Articulating that scenario, McConville references the ongoing patent infringement dispute between SprintNextel and Vonage- and arguably cryptic statements by a Vonage executive that a settlement could be in the works.
Referencing a recent analyst call, McConville notes that Vonage's Chief Legal Officer Sharon O'Leary said:
"I feel very strongly we'll be able to enter into a business arrangement or agreement to resolve that matter," when addressing a question about Sprint's patent lawsuit, which is set to go to trial in September. Our sources confirm Sprint and Vonage have been in talks about the patent issue, and one source says Vonage is considering selling itself to Sprint."
In the mind of that analyst, it may not be the biggest of leaps between a settlement between SprintNextel and Vonage and Vonage selling itself to SprintNextel. And such a "settlement" could conceivably come as early as April 24, when Vonage will hear whether they have been granted a stay in the patent infringement dispute with Verizon.

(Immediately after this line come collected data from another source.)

Lemma stop_outcome t options k w :
  has_option options SUSPEND_OPT_THREAD_ALREADY_IN_LIST = ThreadQueue.find w.(queue) t ->
  exists w', stop t options k w = Ok (BlockedAt k, w') /\ stopped t w' /\
    (has_option options SUSPEND_OPT_DONT_WAKE_UP_SCHEDULER = false ->
     w'.(schedulerWaitingForTimeslotExpiry) = true).
Proof.
  intros Ho. unfold stop.
  set (w1 := unsetCurrentThreadFromRunningThread t w).
  assert (exists w2,
    (if has_option options SUSPEND_OPT_THREAD_ALREADY_IN_LIST then Ok (upd t VexThreadState.setSuspended w1)
     else setSuspendedAndPushToRunnables t w) = Ok w2 /\ isSuspended (thread_of t w2) = true /\
    wasAwaken (thread_of t w2) = false /\ w2.(runningThread) <> Some t /\ t ∈ w2.(queue))
    as (w2&Hw2&Hs&Ha&Hr&Hq).
  { rewrite Ho. destruct (ThreadQueue.find w.(queue) t) eqn:Hf.
    - eexists. split; [done|]. rewrite thread_of_upd, running_upd. split_and!; [done..|apply unset_running|].
      change (t ∈ w1.(queue)). unfold w1. rewrite unset_queue. by apply AdaptiblePQueue.find_spec.
    - unfold setSuspendedAndPushToRunnables. fold w1.
      destruct (push_total t (upd t (fun s => VexThreadState.setTimeout (-1)
        (setTimedOut true (VexThreadState.setSuspended s))) w1)) as [w2 Hp].
      { change (t ∉ w1.(queue)). unfold w1. rewrite unset_queue. intros Hin.
        apply AdaptiblePQueue.find_spec in Hin. unfold ThreadQueue.find in Hf. congruence. }
      exists w2. split; [done|]. destruct (push_same _ _ _ Hp) as (Ht&Hr&Hq).
      unfold thread_of. rewrite Ht, Hr, running_upd.
      match goal with |- context [threads ?w0 !!! t] => change (threads w0 !!! t) with (thread_of t w0) end.
      rewrite thread_of_upd. split_and!; [done..|apply unset_running|done]. }
  rewrite Hw2. unfold mbind, res_bind. destruct (wakeup_same w2) as (Ht'&_&_&Hflag).
  assert (wasAwaken (thread_of t (if has_option options SUSPEND_OPT_DONT_WAKE_UP_SCHEDULER
    then w2 else unconditionalWakeup w2)) = false) as Ha'.
  { destruct (has_option options SUSPEND_OPT_DONT_WAKE_UP_SCHEDULER); [exact Ha|].
    unfold thread_of in *. by rewrite Ht'. }
  rewrite Ha'. eexists. split; [done|]. split; [by apply suspended_to_stopped|]. by intros ->.
Qed.

(** The outcome of a call of [t] in [w]. *)
Definition claims_core (t : nat) (w : World T) (o : outcome) (w' : World T) : Prop :=
  match o with
  | Returns => core_free_for t w /\ w'.(runningThread) = Some t
  | BlockedAt k => resumable k
  end.

Lemma setRunning_free suspend_ t w : core_free_for t w ->
  exists w', setRunningThread_with managerId suspend_ t w = Ok (Returns, w') /\ w'.(runningThread) = Some t.
Proof.
  intros Hf%not_free_iff. unfold setRunningThread_with, changeThreadStateToRunning.
  change (anotherThreadAlreadySetRunning t (upd t ?f w)) with (anotherThreadAlreadySetRunning t w).
  rewrite Hf. match goal with |- context [with_timeline ?f t ?w0] => set (w1 := w0) end.
  destruct (with_timeline_total Controllers.updateResumingSuspendedThreadTimestamp t w1) as [w2 Hw2];
    [apply Controllers.updateResuming_total|].
  rewrite Hw2. unfold mbind, res_bind. apply bind_ok in Hw2 as ([tm tl]&_&[= <-]).
  match goal with |- context [guard_assert ?b] => assert (b = true) as -> end; [|by eexists].
  apply bool_decide_eq_true. change (thread_of t (set_timeline tl ?w0)) with (thread_of t w0).
  rewrite thread_of_upd. change (getThreadCurrentlyControllingManager (set_timers tm ?s))
    with (getThreadCurrentlyControllingManager s). subst w1. by rewrite thread_of_upd.
Qed.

If not, one scenario is they sell to SprintNextel, and the cost of a settlement with Verizon is integrated into that transaction.
McConville then presents two reasons why such a transaction would make sense:
So why would Sprint want Vonage?
The logic for the deal is simple: Vonage's shrinking share price has made it more of a bargain, sources say. Financial analysts peg the enterprise value at $354 million, which is arrived at by taking the $514 million in market capitalization, subtracting cash equivalents, and then adding back the value of debt and preferred stock. At this number, an acquirer could pick up Vonage's 2.4 million customer subscriber base for approximately $150 per subscriber. In the VOIP industry, anything at $250 per sub or less is considered a bargain.
Another reason Vonage might sell to Sprint is that, if a permanent stay of the court's injunction is not granted, Vonage would likely be forced to put itself on the market anyway, just to survive.
Funny. All the way back in October, 2005, I argued that SprintNextel ought to buy Vonage. If- and it is a big if- this comes to pass, I just might hit you with a "I told you so."